_Exercise prompt:_ Pull every line holding the word "populate" out of the data and copy it.

━━ Records for the task ━━

(** * Shortwave_subgrid: the ray-traced shortwave correction engine

    A shallow embedding of [subgrid_radiation/sun_position_comp.cpp].

    Conventions of the embedding.
    - [double] and [float] arithmetic is exact arithmetic on [R]; rounding
      and the narrowing [(float)] casts are not represented. Division is
      the total division of [R], and [Rpower] is total as well: where the
      source divides by zero, overflows or raises a negative number to a
      fractional power, and so gets an infinity or a NaN, the functions on
      [R] have some real value. A theorem whose statement needs the
      values of the source names the range of the operands in which this
      does not happen ([normalisable], [well_conditioned],
      [non_degenerate]). What the source computes outside that range is
      settled on binary64 itself, by the vector kernel of the module
      [Double].
    - The values a [float] cell of the output buffer and the [tfar] field
      of a ray can hold are [fval]: NaN, minus infinity or a real.
    - [size_t] counters are [nat]; the [int] configuration fields are [Z].
    - Buffers are lists; a read outside a list yields a default value and
      a write outside it does nothing (both are undefined in the source).
      A negative [int], which the interface excludes, counts as 0 where the
      source converts it to [size_t].
    - The Embree scene is an oracle of type [RTCScene] that tells whether
      a ray is occluded.
    - The rows of grid cells, which the source hands to
      [tbb::parallel_reduce], are visited in increasing order.
    - The header that declares the class [CppTerrain] is not among the
      sources; the types of its fields are those of the arguments of
      [initialise] they are assigned from. *)

From Stdlib Require Import Reals Lra Lia ZArith List Machin Zquot RNsatz.
From Stdlib Require Floats.
From stdpp Require Import base list strings.
Import ListNotations.

#[local] Open Scope R_scope.

(** ** Auxiliary functions *)

Definition deg2rad (ang : R) : R := (ang / 180) * PI.

Definition rad2deg (ang : R) : R := (ang / PI) * 180.

Definition K2degC (temp : R) : R := temp - 273.15.

Definition lin_ind_2d (dim_1 ind_0 ind_1 : nat) : nat :=
  (ind_0 * dim_1 + ind_1)%nat.

(** Three [double]s that the source passes around as [_x], [_y], [_z]. *)
Record vec : Type := Vec { v_x : R; v_y : R; v_z : R }.

Definition vec_sub (a b : vec) : vec :=
  Vec (v_x a - v_x b) (v_y a - v_y b) (v_z a - v_z b).

Definition dot (a b : vec) : R :=
  v_x a * v_x b + v_y a * v_y b + v_z a * v_z b.

(** The local [mag] of [vec_unit] and [triangle_normal_area]. *)
Definition vec_mag (v : vec) : R :=
  sqrt (v_x v * v_x v + v_y v * v_y v + v_z v * v_z v).

Definition vec_unit (v : vec) : vec :=
  let mag := vec_mag v in
  Vec (v_x v / mag) (v_y v / mag) (v_z v / mag).

Definition cross_prod (a b : vec) : vec :=
  Vec (v_y a * v_z b - v_z a * v_y b)
      (v_z a * v_x b - v_x a * v_z b)
      (v_x a * v_y b - v_y a * v_x b).

Definition vec_rot (k : vec) (theta : R) (v : vec) : vec :=
  let cos_theta := cos theta in
  let sin_theta := sin theta in
  let part := (v_x k * v_x v + v_y k * v_y v + v_z k * v_z v)
              * (1 - cos_theta) in
  Vec (v_x v * cos_theta + (v_y k * v_z v - v_z k * v_y v) * sin_theta
       + v_x k * part)
      (v_y v * cos_theta + (v_z k * v_x v - v_x k * v_z v) * sin_theta
       + v_y k * part)
      (v_z v * cos_theta + (v_x k * v_y v - v_y k * v_x v) * sin_theta
       + v_z k * part).

(** ** Triangle operations *)

(** The cross product [(v2 - v1) x (v0 - v1)] before it is normalised. *)
Definition triangle_cross (vert_0 vert_1 vert_2 : vec) : vec :=
  let a := vec_sub vert_2 vert_1 in
  let b := vec_sub vert_0 vert_1 in
  Vec (v_y a * v_z b - v_z a * v_y b)
      (v_z a * v_x b - v_x a * v_z b)
      (v_x a * v_y b - v_y a * v_x b).

Definition triangle_normal_area (vert_0 vert_1 vert_2 : vec) : vec * R :=
  let norm := triangle_cross vert_0 vert_1 vert_2 in
  let mag := sqrt (v_x norm * v_x norm + v_y norm * v_y norm
                   + v_z norm * v_z norm) in
  (Vec (v_x norm / mag) (v_y norm / mag) (v_z norm / mag), mag / 2).

Definition triangle_centroid (vert_0 vert_1 vert_2 : vec) : vec :=
  Vec ((v_x vert_0 + v_x vert_1 + v_x vert_2) / 3)
      ((v_y vert_0 + v_y vert_1 + v_y vert_2) / 3)
      ((v_z vert_0 + v_z vert_1 + v_z vert_2) / 3).

Definition triangle_vert_ll (dim_1 ind_0 ind_1 : nat) : nat * nat * nat :=
  ((ind_0 * dim_1 + ind_1) * 3,
   (ind_0 * dim_1 + ind_1 + 1) * 3,
   ((ind_0 + 1) * dim_1 + ind_1) * 3)%nat.

Definition triangle_vert_ur (dim_1 ind_0 ind_1 : nat) : nat * nat * nat :=
  ((ind_0 * dim_1 + ind_1 + 1) * 3,
   ((ind_0 + 1) * dim_1 + ind_1 + 1) * 3,
   ((ind_0 + 1) * dim_1 + ind_1) * 3)%nat.

(** The two-entry table [func_ptr]; the loops index it with 0 and 1 only. *)
Definition func_ptr (n : nat) : nat -> nat -> nat -> nat * nat * nat :=
  match n with
  | O => triangle_vert_ll
  | _ => triangle_vert_ur
  end.

(** ** Atmospheric refraction *)

Definition atmos_refrac (elev_ang_true temp pressure : R) : R :=
  let lower := -1 in
  let upper := 90 in
  let elev_ang_true := Rmax lower (Rmin elev_ang_true upper) in
  let refrac_cor :=
    1.02 / tan (deg2rad (elev_ang_true + 10.3 / (elev_ang_true + 5.11))) in
  let refrac_cor := refrac_cor + 0.0019279 in
  let refrac_cor := refrac_cor * ((pressure / 101) * (283 / (273 + temp))) in
  refrac_cor * (1 / 60).

(** ** Values of [float] cells, rays and the scene *)

(** What a [float] of the output buffer or the [tfar] of a ray holds. *)
Inductive fval : Type :=
  | FNaN
  | FNegInf
  | FVal (r : R).

(** [a + b] on [float]s. *)
Definition fadd (a b : fval) : fval :=
  match a, b with
  | FNaN, _ | _, FNaN => FNaN
  | FNegInf, _ | _, FNegInf => FNegInf
  | FVal x, FVal y => FVal (x + y)
  end.

(** [a / d] for a positive divisor [d] (the number of triangles of a
    grid cell). *)
Definition fdiv (a : fval) (d : R) : fval :=
  match a with
  | FNaN => FNaN
  | FNegInf => FNegInf
  | FVal x => FVal (x / d)
  end.

(** The test [a > 0.0]; it is false on NaN and on minus infinity. *)
Definition fgt0 (a : fval) : bool :=
  match a with
  | FVal x => if Rlt_dec 0 x then true else false
  | _ => false
  end.

(** The fields of [RTCRay] that the source sets. *)
Record RTCRay : Type := Ray {
  org : vec;
  dir : vec;
  tnear : R;
  tfar : fval;
  id : nat
}.

(** The committed Embree scene: whether the ray with the given origin,
    direction, [tnear] and [tfar] is occluded. *)
Definition RTCScene : Type := vec -> vec -> R -> fval -> bool.

(** [rtcOccluded1]: on a hit [tfar] becomes minus infinity, otherwise the
    ray is left as it is. *)
Definition rtcOccluded1 (scene : RTCScene) (ray : RTCRay) : RTCRay :=
  if scene (org ray) (dir ray) (tnear ray) (tfar ray)
  then Ray (org ray) (dir ray) (tnear ray) FNegInf (id ray)
  else ray.

(** [rtcOccluded1M]: the first [M] rays of the array are traced. *)
Definition rtcOccluded1M (scene : RTCScene) (rays : list RTCRay) (M : nat)
  : list RTCRay :=
  map (rtcOccluded1 scene) (take M rays) ++ drop M rays.

(** [rtcOccluded8]: the lanes whose entry of [valid] is -1 are traced, the
    others are not touched. *)
Definition rtcOccluded8 (valid : list Z) (scene : RTCScene)
  (ray8 : list RTCRay) : list RTCRay :=
  zip_with (fun (v : Z) (ray : RTCRay) =>
              if (v =? -1)%Z then rtcOccluded1 scene ray else ray)
           valid ray8.

(** Reading a [float] of a vertex buffer, and the vertex that starts at an
    offset. *)
Definition rd (buf : list R) (i : nat) : R := nth i buf 0.

Definition vertex (buf : list R) (ind : nat) : vec :=
  Vec (rd buf ind) (rd buf (ind + 1)) (rd buf (ind + 2)).

(** [for (k = lo; k < lo + len; k++) body], threading the state. *)
Definition for_range {S : Type} (lo len : nat) (body : nat -> S -> S)
  (s : S) : S :=
  fold_left (fun s k => body k s) (seq lo len) s.

(** [for (k = lo; k < lo + len; k += 2) body]. *)
Definition for_range2 {S : Type} (lo len : nat) (body : nat -> S -> S)
  (s : S) : S :=
  fold_left (fun s t => body (lo + 2 * t)%nat s)
            (seq 0 (Nat.div (len + 1) 2)) s.

(** ** The terrain object *)

Record CppTerrain : Type := Terrain {
  scene : RTCScene;
  vert_grid_cl : list R;
  dem_dim_0_cl : Z;
  dem_dim_1_cl : Z;
  vert_grid_in_cl : list R;
  dem_dim_in_0_cl : Z;
  dem_dim_in_1_cl : Z;
  pixel_per_gc_cl : Z;
  offset_gc_cl : Z;
  mask_cl : list Z;
  sw_dir_cor_max_cl : R;
  ang_max_cl : R;
  ray_org_elev_cl : R;
  num_gc_y_cl : Z;
  num_gc_x_cl : Z;
  num_tri_cl : Z;
  dot_prod_min_cl : R;
  dist_search_cl : R
}.

(** [CppTerrain::initialise]; [initializeScene] stands for the construction
    of the Embree scene over the outer DEM. *)
Definition initialise
  (initializeScene : list R -> Z -> Z -> string -> RTCScene)
  (vert_grid : list R) (dem_dim_0 dem_dim_1 : Z)
  (vert_grid_in : list R) (dem_dim_in_0 dem_dim_in_1 : Z)
  (pixel_per_gc offset_gc : Z) (mask : list Z) (dist_search : R)
  (geom_type : string) (sw_dir_cor_max ang_max : R) : CppTerrain :=
  {| scene := initializeScene vert_grid dem_dim_0 dem_dim_1 geom_type;
     vert_grid_cl := vert_grid;
     dem_dim_0_cl := dem_dim_0;
     dem_dim_1_cl := dem_dim_1;
     vert_grid_in_cl := vert_grid_in;
     dem_dim_in_0_cl := dem_dim_in_0;
     dem_dim_in_1_cl := dem_dim_in_1;
     pixel_per_gc_cl := pixel_per_gc;
     offset_gc_cl := offset_gc;
     mask_cl := mask;
     sw_dir_cor_max_cl := sw_dir_cor_max;
     ang_max_cl := ang_max;
     ray_org_elev_cl := 0.1;
     num_gc_y_cl := Z.quot (dem_dim_in_0 - 1) pixel_per_gc;
     num_gc_x_cl := Z.quot (dem_dim_in_1 - 1) pixel_per_gc;
     num_tri_cl := ((dem_dim_in_0 - 1) * (dem_dim_in_1 - 1) * 2)%Z;
     dot_prod_min_cl := cos (deg2rad ang_max);
     dist_search_cl := dist_search * 1000 |}.

#[global] Instance R_inhabited : Inhabited R := populate 0.
#[global] Instance fval_inhabited : Inhabited fval := populate FNaN.

(** The content of an array element that has not been written yet; it is
    never read. *)
Definition ray_uninit : RTCRay := Ray (Vec 0 0 0) (Vec 0 0 0) 0 FNaN 0.

#[global] Instance RTCRay_inhabited : Inhabited RTCRay := populate ray_uninit.

(** What a correction call writes to the standard output. *)
Inductive message : Type :=
  | Msg_error (text : string)
  | Msg_ray_tracing_time
  | Msg_number_of_rays (num_rays : nat)
  | Msg_fraction_of_rays (frac_ray : R).

(** The lines printed at the end of a completed correction call. *)
Definition report (T : CppTerrain) (num_rays : nat) : list message :=
  [Msg_ray_tracing_time; Msg_number_of_rays num_rays;
   Msg_fraction_of_rays (INR num_rays / IZR (num_tri_cl T))].

(** ** Correction factors: one ray at a time *)

(** Parameters for the reference atmosphere. *)
Definition temperature_ref : R := 283.15.
Definition pressure_ref : R := 101.
Definition lapse_rate : R := 0.0065.
Definition g : R := 9.81.
Definition R_d : R := 287.
Definition exp_baro : R := g / (R_d * lapse_rate).

(** The object and the local variables that are in scope where the
    triangle loop of [sw_dir_cor] considers refraction. [vert_0], [vert_1]
    and [vert_2] hold the vertices of the horizontal triangle there. *)
Record tri_scope : Type := Scope {
  this : CppTerrain;
  vert_0 : vec;
  vert_1 : vec;
  vert_2 : vec;
  cent : vec;
  norm_tilt : vec;
  area_tilt : R;
  ray_org : vec;
  norm_hori : vec;
  area_hori : R;
  surf_enl_fac : R;
  sun : vec;
  dot_prod_hs : R
}.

━━━

_Reply to the task:_
#[global] Instance R_inhabited : Inhabited R := populate 0.
#[global] Instance fval_inhabited : Inhabited fval := populate FNaN.
#[global] Instance RTCRay_inhabited : Inhabited RTCRay := populate ray_uninit.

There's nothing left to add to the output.